SUPPLIED MATERIAL: Begin

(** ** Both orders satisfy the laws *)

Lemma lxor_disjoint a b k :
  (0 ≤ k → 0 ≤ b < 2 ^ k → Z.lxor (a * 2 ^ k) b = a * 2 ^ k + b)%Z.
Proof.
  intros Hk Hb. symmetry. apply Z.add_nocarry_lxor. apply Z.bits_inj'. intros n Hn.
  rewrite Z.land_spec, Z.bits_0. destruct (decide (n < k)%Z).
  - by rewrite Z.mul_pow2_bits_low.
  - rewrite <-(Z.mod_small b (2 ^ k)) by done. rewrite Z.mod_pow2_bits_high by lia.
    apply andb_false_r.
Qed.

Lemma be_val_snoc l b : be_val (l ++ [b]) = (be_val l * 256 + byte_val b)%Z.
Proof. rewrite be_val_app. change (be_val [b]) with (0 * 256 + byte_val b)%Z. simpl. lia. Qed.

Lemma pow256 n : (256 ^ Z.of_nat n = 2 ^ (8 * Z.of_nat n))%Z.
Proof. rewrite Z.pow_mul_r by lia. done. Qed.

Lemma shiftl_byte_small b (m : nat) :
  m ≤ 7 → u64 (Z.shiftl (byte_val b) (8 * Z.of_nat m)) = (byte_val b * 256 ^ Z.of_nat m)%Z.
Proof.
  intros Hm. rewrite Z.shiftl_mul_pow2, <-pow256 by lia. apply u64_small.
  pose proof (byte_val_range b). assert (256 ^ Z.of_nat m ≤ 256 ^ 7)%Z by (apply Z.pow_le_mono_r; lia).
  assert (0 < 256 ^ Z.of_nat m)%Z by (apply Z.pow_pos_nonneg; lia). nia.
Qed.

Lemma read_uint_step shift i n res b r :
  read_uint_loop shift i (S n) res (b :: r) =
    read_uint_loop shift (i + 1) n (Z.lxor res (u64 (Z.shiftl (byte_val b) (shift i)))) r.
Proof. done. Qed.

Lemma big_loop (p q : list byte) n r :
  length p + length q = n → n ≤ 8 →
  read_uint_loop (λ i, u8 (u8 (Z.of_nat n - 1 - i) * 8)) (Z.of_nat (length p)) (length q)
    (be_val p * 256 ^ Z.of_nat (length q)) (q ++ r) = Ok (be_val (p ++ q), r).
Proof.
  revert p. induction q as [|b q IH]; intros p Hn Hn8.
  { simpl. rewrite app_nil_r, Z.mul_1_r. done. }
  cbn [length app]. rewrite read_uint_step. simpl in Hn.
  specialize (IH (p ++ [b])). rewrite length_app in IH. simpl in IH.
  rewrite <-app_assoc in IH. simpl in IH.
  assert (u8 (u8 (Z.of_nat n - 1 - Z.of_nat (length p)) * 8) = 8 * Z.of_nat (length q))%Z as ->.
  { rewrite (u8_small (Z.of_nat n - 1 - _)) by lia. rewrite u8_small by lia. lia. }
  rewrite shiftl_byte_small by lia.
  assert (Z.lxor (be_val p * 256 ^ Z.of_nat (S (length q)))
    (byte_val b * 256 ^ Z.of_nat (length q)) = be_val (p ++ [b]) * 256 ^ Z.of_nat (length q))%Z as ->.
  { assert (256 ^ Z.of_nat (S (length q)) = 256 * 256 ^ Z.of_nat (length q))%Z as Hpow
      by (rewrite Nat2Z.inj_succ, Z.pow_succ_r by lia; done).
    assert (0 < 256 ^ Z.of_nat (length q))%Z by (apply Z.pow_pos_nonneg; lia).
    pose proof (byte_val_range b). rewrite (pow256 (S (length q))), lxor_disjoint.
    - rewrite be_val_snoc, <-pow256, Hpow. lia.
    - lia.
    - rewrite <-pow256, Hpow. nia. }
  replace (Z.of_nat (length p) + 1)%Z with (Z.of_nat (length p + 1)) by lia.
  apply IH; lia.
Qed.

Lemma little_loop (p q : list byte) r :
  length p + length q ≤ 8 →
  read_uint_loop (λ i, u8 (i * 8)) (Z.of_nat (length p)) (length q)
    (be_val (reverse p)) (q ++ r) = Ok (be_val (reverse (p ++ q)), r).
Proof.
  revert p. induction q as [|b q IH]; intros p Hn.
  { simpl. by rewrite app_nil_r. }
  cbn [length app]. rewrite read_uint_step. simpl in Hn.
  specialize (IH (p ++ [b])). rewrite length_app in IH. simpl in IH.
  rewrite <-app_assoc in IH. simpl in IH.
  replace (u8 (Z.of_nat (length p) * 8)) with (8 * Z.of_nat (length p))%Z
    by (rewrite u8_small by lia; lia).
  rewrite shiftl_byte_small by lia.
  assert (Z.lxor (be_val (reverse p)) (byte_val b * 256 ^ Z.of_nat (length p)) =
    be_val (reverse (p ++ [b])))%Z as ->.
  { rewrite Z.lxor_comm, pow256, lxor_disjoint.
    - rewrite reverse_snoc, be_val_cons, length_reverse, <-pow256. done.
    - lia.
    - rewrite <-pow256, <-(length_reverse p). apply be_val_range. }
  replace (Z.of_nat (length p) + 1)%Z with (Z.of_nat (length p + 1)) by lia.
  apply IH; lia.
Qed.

SUPPLIED MATERIAL: End

WHAT IS NEEDED
Working from the records above, find how many lines contain the string "Hpow" and answer with the bare number.

COMPLETED EXERCISE
3